◆ DESCRIPTION OF THE TASK ◆
Pick out all lines of the entries that include the word "MErr" and copy them.

◆ DATA PROVIDED ◆

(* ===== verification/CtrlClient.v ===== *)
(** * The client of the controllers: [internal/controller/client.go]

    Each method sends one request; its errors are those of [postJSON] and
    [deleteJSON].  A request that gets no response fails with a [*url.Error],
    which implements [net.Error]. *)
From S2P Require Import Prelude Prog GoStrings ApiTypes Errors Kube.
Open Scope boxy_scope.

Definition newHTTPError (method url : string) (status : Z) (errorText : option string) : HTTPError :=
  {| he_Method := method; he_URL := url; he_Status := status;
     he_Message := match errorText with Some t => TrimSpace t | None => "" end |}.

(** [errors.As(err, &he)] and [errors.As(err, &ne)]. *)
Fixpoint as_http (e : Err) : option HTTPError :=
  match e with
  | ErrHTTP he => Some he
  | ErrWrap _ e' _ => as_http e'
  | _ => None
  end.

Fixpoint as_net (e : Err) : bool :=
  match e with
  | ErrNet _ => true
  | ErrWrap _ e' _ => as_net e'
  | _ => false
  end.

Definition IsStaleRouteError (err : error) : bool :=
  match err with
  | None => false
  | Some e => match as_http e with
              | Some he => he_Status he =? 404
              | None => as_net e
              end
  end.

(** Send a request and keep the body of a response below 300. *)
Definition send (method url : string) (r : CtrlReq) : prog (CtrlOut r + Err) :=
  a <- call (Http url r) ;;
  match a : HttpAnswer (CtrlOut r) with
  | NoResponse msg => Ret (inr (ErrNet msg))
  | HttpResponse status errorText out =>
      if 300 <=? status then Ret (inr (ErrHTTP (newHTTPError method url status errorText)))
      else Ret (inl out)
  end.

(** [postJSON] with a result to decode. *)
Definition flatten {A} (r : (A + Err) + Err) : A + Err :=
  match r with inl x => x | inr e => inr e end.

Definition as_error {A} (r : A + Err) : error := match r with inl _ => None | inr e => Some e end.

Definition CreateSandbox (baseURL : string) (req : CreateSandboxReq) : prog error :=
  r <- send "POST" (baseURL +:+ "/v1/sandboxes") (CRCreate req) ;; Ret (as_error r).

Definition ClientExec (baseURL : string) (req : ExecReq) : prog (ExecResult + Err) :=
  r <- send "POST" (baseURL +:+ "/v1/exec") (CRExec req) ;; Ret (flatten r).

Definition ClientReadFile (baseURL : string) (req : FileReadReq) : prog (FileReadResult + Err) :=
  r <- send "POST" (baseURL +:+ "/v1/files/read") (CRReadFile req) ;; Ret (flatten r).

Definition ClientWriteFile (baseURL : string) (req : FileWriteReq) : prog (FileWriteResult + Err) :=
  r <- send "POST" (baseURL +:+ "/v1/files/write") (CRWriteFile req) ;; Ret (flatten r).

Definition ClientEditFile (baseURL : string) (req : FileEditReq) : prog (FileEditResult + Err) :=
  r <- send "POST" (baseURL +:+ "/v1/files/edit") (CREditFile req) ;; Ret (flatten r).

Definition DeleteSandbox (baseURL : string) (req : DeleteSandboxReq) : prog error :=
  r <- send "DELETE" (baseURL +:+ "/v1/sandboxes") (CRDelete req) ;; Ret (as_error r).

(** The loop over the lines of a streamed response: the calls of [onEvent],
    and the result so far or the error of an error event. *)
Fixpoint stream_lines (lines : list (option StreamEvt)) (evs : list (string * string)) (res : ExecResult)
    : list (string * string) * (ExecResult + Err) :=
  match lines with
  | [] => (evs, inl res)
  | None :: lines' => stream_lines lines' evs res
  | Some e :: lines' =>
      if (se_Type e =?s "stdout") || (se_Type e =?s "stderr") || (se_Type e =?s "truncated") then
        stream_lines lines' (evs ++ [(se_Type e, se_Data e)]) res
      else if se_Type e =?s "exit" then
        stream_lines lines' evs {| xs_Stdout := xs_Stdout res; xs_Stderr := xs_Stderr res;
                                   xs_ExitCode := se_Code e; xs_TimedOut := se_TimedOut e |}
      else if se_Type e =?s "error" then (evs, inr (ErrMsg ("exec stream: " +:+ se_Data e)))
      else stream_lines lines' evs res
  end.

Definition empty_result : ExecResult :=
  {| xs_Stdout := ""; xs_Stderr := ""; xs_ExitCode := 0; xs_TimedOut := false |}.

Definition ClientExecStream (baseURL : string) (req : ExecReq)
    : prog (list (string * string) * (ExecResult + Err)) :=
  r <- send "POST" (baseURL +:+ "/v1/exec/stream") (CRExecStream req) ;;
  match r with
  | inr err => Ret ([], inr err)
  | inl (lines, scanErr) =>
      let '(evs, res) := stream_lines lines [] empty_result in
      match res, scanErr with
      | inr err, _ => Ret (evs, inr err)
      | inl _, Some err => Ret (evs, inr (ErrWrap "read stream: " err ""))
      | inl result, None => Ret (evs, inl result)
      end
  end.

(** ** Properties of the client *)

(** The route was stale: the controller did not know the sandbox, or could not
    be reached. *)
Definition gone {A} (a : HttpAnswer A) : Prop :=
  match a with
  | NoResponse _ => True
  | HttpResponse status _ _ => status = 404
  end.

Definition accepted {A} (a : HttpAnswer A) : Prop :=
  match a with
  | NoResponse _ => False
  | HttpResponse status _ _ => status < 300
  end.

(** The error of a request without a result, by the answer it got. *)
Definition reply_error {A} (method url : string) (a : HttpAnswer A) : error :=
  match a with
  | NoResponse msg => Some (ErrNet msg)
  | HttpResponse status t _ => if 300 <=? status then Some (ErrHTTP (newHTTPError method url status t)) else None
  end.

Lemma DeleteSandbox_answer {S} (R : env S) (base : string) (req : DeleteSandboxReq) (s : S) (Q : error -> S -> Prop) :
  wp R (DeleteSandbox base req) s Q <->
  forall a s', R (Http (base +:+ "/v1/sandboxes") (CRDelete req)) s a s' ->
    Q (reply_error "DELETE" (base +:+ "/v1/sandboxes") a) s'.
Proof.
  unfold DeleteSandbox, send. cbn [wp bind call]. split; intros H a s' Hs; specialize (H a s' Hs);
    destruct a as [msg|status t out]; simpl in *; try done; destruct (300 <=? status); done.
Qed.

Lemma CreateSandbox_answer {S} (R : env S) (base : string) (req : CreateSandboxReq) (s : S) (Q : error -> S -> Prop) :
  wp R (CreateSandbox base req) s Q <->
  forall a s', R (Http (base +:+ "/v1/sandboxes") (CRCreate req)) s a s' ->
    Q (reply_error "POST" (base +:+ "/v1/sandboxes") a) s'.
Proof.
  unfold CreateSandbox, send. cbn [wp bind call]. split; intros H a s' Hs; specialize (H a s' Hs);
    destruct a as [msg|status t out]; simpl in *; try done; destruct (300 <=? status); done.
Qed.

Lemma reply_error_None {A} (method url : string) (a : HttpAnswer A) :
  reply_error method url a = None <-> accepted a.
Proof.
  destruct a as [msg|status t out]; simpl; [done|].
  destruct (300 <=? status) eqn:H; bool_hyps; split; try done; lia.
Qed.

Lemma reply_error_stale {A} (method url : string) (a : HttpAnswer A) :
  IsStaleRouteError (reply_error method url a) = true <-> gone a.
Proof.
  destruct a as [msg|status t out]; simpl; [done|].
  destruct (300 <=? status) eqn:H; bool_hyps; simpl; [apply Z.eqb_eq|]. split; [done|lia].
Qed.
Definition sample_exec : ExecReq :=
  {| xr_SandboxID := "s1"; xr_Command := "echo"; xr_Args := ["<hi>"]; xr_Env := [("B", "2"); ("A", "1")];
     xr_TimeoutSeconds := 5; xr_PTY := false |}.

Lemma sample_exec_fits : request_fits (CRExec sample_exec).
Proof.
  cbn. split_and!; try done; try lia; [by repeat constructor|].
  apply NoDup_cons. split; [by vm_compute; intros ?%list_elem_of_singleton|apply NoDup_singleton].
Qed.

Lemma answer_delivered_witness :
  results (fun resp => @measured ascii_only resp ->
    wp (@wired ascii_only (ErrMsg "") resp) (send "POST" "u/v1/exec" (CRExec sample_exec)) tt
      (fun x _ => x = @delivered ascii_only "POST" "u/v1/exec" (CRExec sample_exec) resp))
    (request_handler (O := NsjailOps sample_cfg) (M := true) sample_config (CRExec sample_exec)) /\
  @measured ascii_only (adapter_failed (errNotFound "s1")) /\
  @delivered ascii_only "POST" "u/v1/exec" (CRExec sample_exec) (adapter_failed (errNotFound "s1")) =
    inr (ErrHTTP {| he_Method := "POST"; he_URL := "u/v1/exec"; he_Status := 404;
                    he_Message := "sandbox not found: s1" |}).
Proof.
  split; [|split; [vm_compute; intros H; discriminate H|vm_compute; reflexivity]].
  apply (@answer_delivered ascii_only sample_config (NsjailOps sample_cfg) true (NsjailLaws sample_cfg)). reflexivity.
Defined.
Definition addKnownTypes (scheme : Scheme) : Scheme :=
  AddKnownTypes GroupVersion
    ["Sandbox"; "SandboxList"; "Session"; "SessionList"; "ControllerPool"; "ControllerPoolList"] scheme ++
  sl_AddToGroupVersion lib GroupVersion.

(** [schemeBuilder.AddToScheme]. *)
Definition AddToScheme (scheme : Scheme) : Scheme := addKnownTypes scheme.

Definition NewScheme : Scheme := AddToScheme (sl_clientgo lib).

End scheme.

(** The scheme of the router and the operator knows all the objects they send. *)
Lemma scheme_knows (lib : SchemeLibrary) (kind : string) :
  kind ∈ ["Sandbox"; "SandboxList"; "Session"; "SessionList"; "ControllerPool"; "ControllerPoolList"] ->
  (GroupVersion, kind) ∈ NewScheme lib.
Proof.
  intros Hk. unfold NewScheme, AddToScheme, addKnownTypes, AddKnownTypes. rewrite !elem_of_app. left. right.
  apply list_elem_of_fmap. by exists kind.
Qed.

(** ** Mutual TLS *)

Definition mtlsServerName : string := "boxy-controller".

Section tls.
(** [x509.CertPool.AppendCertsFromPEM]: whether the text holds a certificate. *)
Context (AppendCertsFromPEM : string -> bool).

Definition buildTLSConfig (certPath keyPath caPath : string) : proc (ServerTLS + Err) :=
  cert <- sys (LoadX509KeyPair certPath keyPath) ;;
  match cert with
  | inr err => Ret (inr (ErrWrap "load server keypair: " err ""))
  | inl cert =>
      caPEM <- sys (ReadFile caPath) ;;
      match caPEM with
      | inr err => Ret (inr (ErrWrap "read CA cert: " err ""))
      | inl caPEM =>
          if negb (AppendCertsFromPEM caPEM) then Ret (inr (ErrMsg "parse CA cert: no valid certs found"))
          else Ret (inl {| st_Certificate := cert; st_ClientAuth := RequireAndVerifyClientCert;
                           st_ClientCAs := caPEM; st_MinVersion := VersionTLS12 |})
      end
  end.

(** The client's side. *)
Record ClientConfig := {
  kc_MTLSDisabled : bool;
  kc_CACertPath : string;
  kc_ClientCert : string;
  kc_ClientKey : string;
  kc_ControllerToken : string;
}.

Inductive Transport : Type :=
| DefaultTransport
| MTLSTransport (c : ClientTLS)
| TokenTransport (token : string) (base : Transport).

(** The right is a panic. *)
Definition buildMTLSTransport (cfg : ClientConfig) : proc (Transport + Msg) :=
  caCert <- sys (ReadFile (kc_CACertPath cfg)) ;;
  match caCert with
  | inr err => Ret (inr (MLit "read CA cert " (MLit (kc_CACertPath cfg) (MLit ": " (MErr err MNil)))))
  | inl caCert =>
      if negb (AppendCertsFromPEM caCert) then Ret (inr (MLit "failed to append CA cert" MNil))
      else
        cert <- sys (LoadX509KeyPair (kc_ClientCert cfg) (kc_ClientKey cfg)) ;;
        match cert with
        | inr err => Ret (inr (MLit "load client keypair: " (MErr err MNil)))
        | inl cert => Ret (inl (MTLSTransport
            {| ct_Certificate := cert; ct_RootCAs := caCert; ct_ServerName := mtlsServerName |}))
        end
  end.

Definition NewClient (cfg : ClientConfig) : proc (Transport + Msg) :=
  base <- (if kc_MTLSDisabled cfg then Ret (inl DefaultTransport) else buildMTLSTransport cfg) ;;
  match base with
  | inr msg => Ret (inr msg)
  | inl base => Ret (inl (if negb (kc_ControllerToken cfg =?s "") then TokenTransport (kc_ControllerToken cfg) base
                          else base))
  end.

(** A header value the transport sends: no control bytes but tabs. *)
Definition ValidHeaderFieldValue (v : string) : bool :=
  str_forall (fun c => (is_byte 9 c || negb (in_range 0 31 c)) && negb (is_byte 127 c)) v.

◆ RESULT OF THIS EXERCISE ◆
  | inr err => Ret (inr (MLit "read CA cert " (MLit (kc_CACertPath cfg) (MLit ": " (MErr err MNil)))))
        | inr err => Ret (inr (MLit "load client keypair: " (MErr err MNil)))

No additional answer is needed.